### EXERCISE INSTRUCTIONS
Transcribe only the lines between the first line of the records and the line containing "split; [|by intros", inclusive, exactly as written.

### RECORDED DATA
*** Block opens ***

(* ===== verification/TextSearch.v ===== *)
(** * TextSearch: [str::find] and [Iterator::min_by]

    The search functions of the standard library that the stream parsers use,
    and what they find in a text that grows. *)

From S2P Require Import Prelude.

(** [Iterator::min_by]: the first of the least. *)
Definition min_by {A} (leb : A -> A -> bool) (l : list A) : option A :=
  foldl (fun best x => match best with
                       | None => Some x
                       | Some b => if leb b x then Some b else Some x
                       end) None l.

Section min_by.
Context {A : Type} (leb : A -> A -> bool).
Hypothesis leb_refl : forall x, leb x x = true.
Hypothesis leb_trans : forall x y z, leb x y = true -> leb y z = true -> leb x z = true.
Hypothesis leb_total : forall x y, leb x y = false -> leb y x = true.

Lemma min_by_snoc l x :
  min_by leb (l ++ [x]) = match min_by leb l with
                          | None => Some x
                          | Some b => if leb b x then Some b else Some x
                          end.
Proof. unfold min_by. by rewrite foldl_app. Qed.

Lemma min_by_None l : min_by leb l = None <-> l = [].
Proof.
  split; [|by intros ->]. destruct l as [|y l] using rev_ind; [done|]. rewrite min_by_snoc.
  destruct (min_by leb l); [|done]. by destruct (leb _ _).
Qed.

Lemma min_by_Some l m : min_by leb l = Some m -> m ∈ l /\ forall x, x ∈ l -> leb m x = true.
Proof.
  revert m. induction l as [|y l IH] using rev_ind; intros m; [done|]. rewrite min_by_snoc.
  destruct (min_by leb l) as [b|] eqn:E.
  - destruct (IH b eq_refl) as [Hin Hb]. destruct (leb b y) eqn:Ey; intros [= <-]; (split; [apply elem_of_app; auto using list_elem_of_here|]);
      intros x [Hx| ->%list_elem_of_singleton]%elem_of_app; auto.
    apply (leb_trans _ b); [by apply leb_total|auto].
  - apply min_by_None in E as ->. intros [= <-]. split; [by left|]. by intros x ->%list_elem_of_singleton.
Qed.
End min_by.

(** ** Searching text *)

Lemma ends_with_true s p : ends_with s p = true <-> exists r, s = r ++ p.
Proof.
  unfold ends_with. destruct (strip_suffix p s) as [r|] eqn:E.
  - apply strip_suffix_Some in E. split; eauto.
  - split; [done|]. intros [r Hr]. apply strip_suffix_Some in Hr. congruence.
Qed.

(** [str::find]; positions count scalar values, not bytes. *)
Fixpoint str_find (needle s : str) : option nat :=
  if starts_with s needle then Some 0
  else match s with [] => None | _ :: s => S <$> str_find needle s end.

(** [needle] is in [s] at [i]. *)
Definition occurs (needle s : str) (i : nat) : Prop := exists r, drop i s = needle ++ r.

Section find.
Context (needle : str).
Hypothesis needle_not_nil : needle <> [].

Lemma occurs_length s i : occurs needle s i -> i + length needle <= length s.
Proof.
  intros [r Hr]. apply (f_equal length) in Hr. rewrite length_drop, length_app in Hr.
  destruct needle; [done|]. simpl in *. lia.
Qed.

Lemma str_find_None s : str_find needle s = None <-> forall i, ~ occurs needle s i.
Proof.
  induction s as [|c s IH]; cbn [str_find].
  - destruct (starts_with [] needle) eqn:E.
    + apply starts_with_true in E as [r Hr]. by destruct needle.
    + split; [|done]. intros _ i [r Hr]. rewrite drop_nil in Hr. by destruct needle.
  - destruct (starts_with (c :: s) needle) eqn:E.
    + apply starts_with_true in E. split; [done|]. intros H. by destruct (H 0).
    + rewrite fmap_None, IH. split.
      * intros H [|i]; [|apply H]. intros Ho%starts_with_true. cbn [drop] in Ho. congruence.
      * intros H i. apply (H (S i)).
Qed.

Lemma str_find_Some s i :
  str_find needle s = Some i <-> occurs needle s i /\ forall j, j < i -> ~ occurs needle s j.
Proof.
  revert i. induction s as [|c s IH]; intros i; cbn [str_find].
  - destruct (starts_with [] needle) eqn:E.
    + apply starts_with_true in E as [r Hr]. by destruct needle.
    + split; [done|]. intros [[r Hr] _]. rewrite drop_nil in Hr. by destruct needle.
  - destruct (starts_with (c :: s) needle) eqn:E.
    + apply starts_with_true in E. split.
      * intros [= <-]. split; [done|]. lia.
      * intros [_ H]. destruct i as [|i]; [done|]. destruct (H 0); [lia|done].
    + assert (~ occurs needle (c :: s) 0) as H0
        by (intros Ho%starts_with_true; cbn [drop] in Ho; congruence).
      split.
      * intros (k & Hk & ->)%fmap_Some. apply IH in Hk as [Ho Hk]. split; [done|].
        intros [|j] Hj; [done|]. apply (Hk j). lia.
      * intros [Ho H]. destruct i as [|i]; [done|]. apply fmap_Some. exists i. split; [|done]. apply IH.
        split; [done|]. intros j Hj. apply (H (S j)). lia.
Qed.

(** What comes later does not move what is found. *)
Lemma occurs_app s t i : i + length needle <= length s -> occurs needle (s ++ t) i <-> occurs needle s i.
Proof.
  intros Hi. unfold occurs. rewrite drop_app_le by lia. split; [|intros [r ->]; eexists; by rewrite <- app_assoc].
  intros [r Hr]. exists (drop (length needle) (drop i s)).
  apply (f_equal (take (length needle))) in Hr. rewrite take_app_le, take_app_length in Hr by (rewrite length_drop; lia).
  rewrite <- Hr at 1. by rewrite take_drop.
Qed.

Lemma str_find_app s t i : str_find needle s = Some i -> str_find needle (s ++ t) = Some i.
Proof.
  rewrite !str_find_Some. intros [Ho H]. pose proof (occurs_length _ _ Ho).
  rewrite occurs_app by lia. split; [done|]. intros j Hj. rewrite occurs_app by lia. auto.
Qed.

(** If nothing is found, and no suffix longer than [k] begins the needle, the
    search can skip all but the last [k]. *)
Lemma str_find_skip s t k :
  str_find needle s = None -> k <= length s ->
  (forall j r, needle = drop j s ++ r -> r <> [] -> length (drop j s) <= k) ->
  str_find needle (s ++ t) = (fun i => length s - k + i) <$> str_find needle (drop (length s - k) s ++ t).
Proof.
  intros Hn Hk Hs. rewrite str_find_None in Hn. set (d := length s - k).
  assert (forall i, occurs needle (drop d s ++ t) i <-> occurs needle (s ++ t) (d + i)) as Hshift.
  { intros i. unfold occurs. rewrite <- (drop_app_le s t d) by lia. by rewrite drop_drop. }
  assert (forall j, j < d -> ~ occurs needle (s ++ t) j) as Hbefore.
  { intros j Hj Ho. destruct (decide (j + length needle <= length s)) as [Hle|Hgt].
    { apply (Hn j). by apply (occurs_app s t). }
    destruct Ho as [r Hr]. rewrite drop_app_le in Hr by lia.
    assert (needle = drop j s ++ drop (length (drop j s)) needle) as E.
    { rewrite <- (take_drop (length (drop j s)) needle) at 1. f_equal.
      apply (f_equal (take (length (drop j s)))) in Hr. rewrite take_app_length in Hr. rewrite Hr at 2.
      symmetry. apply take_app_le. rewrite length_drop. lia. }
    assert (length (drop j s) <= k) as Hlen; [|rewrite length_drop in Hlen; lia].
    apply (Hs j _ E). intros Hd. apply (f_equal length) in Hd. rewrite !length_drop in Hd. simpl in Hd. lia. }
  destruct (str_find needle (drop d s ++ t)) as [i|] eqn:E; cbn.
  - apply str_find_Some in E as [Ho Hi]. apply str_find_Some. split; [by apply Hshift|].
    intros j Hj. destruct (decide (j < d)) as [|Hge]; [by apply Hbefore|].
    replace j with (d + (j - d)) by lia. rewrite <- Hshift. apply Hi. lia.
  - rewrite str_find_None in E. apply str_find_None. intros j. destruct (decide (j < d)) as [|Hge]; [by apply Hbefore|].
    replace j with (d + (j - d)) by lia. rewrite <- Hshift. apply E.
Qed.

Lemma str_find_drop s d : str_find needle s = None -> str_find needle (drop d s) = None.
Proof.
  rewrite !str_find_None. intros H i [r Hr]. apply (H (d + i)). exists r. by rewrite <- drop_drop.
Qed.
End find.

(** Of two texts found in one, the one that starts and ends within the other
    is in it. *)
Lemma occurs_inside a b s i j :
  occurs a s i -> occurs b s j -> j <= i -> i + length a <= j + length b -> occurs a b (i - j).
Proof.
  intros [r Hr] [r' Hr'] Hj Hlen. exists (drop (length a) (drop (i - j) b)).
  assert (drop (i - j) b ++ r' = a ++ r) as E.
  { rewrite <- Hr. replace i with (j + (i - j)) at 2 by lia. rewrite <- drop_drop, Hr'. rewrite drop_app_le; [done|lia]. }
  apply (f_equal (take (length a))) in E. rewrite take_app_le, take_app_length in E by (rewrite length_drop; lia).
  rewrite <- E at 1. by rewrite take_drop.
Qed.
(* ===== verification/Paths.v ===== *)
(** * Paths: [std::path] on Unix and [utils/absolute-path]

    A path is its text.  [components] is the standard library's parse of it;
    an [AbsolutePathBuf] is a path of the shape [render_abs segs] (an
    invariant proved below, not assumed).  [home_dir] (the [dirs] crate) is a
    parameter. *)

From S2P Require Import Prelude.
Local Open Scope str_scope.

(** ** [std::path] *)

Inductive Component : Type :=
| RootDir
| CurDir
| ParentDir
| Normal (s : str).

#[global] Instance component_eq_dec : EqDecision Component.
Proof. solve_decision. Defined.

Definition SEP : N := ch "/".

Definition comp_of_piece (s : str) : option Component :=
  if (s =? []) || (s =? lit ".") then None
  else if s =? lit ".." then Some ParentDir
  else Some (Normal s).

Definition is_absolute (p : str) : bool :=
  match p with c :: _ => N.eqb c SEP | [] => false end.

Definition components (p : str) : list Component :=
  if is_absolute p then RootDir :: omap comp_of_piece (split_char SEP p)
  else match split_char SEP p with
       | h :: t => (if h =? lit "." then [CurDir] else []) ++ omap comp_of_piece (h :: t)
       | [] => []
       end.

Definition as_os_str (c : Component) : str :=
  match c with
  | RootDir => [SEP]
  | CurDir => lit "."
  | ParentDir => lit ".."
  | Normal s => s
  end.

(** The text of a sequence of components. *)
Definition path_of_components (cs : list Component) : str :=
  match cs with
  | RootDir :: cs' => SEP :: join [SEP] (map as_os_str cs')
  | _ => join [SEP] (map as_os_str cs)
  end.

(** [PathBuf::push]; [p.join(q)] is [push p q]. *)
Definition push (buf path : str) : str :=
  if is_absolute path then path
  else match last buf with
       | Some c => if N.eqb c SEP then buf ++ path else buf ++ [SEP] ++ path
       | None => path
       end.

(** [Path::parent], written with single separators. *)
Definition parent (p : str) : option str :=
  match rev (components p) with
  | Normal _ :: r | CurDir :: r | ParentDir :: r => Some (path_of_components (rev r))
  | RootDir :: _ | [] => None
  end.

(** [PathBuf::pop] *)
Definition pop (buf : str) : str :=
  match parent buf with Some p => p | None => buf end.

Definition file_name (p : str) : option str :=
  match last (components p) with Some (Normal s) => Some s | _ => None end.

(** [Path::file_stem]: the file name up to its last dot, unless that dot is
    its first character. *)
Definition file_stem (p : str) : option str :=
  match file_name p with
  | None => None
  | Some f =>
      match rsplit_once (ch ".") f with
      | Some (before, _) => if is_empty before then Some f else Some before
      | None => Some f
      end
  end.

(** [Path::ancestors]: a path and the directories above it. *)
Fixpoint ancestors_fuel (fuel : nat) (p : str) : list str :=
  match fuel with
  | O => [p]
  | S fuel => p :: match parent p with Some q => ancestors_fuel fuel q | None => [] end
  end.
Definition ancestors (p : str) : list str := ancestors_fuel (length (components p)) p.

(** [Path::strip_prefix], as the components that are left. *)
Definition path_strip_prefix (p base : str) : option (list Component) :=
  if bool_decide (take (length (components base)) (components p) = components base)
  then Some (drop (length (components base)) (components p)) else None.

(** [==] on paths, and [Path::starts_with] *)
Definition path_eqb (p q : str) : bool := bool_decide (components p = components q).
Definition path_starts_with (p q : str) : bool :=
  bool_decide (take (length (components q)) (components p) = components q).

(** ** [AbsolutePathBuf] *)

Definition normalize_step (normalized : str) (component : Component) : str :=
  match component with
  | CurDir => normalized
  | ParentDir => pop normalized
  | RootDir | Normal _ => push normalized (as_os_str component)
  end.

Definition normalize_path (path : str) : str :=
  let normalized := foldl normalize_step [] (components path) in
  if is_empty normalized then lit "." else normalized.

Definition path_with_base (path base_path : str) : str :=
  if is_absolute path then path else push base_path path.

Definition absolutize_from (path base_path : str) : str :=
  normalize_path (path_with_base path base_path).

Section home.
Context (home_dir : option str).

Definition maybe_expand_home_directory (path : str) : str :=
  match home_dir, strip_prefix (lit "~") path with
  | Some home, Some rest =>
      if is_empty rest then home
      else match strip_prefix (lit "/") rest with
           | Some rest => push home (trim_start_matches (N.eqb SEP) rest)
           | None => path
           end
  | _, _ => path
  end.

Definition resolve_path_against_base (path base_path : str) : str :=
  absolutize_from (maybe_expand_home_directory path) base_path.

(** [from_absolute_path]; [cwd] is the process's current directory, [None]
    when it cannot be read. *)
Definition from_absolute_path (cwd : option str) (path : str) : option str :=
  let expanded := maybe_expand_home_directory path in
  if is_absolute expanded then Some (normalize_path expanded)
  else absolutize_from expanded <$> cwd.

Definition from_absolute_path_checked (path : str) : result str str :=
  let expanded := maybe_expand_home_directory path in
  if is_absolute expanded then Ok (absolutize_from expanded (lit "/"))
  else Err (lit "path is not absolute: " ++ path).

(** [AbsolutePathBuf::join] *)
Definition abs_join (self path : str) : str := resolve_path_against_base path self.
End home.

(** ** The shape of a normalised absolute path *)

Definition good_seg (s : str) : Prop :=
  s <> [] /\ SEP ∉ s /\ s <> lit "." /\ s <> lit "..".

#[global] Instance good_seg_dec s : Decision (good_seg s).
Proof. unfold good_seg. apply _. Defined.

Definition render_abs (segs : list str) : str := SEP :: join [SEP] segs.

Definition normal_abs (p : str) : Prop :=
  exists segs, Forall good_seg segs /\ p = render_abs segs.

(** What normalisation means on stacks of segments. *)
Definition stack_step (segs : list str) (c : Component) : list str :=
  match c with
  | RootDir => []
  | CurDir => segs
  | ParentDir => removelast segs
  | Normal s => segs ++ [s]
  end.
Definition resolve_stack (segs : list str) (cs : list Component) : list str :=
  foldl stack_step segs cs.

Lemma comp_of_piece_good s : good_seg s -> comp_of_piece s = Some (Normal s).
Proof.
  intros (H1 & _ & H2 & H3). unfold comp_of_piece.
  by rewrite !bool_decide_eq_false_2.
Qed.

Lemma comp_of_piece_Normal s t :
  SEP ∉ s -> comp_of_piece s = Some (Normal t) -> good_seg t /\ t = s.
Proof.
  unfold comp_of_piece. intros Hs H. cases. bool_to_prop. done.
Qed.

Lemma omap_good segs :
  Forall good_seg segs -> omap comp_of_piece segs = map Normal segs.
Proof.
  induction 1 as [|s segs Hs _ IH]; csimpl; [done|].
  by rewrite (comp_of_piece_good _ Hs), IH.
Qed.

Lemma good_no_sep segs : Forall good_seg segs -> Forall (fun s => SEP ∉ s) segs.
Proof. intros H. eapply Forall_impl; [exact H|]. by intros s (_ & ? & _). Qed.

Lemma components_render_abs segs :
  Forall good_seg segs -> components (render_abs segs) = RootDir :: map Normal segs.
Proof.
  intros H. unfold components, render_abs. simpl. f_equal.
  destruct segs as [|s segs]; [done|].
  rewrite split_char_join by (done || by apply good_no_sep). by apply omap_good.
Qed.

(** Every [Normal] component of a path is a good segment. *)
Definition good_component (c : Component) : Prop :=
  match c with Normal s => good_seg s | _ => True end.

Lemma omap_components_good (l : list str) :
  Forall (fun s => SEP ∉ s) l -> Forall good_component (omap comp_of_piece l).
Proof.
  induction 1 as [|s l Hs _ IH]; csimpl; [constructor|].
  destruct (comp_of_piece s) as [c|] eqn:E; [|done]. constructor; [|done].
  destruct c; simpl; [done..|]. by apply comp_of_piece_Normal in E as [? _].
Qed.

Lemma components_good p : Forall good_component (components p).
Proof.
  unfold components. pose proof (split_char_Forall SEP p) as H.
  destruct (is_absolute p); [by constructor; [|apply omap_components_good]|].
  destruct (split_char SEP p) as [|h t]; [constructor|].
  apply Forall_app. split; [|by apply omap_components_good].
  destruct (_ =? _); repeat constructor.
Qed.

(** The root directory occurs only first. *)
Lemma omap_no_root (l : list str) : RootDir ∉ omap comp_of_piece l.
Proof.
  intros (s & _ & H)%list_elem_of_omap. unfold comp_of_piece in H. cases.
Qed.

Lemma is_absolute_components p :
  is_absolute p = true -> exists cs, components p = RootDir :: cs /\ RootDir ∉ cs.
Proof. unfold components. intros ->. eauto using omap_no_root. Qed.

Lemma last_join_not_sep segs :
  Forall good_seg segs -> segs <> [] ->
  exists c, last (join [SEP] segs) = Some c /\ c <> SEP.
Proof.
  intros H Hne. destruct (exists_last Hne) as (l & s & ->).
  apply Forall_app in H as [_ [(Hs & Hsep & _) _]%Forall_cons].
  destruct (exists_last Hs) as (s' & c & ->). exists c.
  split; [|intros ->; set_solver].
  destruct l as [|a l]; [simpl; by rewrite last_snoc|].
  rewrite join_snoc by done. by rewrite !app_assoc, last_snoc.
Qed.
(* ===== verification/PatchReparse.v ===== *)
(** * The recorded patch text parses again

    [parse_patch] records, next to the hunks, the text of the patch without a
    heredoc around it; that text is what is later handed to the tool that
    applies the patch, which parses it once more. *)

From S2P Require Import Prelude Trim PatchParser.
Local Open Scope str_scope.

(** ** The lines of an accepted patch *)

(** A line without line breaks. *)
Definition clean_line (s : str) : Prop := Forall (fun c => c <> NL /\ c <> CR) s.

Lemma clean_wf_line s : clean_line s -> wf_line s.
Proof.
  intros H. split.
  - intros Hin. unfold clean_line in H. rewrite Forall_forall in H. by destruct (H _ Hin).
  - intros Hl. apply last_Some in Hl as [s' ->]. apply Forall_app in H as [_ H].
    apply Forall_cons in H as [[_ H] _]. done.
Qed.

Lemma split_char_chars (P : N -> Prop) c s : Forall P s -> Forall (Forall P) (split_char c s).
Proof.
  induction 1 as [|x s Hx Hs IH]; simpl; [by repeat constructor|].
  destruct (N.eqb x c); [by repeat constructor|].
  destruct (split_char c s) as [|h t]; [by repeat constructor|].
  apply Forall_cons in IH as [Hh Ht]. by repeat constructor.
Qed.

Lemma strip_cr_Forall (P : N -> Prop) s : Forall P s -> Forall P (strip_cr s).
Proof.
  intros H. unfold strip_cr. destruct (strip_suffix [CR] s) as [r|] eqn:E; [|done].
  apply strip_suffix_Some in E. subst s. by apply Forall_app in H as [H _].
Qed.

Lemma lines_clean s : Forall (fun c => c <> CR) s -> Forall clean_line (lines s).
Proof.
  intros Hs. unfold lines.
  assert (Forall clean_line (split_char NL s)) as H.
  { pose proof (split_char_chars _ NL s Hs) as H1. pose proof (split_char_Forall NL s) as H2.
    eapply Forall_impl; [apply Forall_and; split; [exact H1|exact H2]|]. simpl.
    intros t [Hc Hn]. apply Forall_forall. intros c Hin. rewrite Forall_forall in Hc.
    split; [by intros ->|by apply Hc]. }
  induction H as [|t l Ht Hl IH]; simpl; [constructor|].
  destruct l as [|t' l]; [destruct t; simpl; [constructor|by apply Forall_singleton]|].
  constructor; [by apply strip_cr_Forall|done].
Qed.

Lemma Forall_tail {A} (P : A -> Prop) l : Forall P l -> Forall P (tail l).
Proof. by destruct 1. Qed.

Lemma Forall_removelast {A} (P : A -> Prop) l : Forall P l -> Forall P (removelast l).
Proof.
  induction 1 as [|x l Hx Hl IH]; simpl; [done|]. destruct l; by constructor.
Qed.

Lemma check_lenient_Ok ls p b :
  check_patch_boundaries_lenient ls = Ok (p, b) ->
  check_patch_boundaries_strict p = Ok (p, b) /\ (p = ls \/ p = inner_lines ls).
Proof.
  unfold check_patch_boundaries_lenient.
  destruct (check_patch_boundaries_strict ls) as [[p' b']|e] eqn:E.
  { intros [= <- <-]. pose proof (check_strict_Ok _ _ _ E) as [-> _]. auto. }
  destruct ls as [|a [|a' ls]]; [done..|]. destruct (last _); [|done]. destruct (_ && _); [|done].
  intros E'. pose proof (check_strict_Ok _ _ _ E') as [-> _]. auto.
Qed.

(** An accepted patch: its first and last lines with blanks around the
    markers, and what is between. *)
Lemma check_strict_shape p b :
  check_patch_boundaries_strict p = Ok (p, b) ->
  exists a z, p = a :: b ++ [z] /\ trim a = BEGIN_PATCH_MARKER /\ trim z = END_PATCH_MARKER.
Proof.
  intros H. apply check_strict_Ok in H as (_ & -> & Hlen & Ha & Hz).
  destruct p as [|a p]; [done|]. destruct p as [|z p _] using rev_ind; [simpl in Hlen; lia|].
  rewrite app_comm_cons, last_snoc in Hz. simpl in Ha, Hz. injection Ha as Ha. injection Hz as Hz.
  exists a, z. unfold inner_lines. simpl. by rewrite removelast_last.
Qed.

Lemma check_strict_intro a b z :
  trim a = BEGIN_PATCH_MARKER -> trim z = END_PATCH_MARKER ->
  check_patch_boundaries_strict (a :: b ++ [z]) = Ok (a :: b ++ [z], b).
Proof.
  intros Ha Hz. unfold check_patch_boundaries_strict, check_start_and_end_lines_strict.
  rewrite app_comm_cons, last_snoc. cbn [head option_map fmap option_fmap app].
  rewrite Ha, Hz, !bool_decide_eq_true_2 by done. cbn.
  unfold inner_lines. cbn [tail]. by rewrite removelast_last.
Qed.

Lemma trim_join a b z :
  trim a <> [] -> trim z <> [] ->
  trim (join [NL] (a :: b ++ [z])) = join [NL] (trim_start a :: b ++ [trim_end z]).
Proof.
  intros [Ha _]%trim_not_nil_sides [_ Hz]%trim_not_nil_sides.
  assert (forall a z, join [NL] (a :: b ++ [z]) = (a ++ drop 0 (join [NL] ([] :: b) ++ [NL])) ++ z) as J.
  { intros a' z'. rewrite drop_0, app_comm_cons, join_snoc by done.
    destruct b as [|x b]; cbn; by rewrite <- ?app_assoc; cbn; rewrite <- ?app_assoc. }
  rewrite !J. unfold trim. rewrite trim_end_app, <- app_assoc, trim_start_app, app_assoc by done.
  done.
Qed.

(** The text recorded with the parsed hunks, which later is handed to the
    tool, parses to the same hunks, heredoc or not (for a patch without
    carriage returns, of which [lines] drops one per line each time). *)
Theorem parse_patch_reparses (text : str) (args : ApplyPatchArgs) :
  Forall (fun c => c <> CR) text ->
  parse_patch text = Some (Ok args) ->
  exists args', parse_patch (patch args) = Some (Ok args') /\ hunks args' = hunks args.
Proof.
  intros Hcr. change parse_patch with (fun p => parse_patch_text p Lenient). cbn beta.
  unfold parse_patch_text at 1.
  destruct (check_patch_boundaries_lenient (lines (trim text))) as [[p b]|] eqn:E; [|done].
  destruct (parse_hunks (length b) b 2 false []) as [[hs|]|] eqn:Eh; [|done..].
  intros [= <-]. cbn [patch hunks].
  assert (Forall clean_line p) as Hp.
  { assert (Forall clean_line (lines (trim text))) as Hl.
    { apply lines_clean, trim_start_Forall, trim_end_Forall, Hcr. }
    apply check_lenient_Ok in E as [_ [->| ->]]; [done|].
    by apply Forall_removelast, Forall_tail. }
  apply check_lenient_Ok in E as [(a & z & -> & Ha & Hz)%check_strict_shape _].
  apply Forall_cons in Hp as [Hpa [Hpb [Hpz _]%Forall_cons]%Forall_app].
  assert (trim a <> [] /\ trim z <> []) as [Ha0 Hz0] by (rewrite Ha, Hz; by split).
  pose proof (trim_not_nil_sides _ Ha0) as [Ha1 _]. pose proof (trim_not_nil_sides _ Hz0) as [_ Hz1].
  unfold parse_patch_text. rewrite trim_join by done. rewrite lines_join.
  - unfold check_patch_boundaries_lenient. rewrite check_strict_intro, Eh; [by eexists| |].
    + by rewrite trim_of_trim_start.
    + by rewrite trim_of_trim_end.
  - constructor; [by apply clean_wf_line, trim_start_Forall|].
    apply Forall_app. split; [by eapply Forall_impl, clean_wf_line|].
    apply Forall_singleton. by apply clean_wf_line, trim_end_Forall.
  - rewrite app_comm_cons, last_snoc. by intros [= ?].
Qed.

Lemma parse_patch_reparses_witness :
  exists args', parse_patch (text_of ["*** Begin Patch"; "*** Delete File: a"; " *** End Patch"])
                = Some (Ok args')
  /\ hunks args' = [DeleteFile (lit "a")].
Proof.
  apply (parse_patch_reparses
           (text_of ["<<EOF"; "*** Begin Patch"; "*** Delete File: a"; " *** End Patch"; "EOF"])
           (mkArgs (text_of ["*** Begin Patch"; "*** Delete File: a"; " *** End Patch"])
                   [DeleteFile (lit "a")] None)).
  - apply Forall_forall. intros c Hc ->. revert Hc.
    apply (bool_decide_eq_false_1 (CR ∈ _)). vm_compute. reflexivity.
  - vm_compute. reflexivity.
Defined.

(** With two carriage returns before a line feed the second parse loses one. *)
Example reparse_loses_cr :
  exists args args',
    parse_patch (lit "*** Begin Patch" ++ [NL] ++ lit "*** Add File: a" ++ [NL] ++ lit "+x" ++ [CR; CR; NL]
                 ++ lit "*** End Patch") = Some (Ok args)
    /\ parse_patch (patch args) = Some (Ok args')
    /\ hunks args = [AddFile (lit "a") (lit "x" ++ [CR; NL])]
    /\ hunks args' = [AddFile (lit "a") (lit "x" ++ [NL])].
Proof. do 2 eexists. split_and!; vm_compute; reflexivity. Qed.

*** Block closes ***

### PROBLEM SOLUTION
(* ===== verification/TextSearch.v ===== *)
(** * TextSearch: [str::find] and [Iterator::min_by]

    The search functions of the standard library that the stream parsers use,
    and what they find in a text that grows. *)

From S2P Require Import Prelude.

(** [Iterator::min_by]: the first of the least. *)
Definition min_by {A} (leb : A -> A -> bool) (l : list A) : option A :=
  foldl (fun best x => match best with
                       | None => Some x
                       | Some b => if leb b x then Some b else Some x
                       end) None l.

Section min_by.
Context {A : Type} (leb : A -> A -> bool).
Hypothesis leb_refl : forall x, leb x x = true.
Hypothesis leb_trans : forall x y z, leb x y = true -> leb y z = true -> leb x z = true.
Hypothesis leb_total : forall x y, leb x y = false -> leb y x = true.

Lemma min_by_snoc l x :
  min_by leb (l ++ [x]) = match min_by leb l with
                          | None => Some x
                          | Some b => if leb b x then Some b else Some x
                          end.
Proof. unfold min_by. by rewrite foldl_app. Qed.

Lemma min_by_None l : min_by leb l = None <-> l = [].
Proof.
  split; [|by intros ->]. destruct l as [|y l] using rev_ind; [done|]. rewrite min_by_snoc.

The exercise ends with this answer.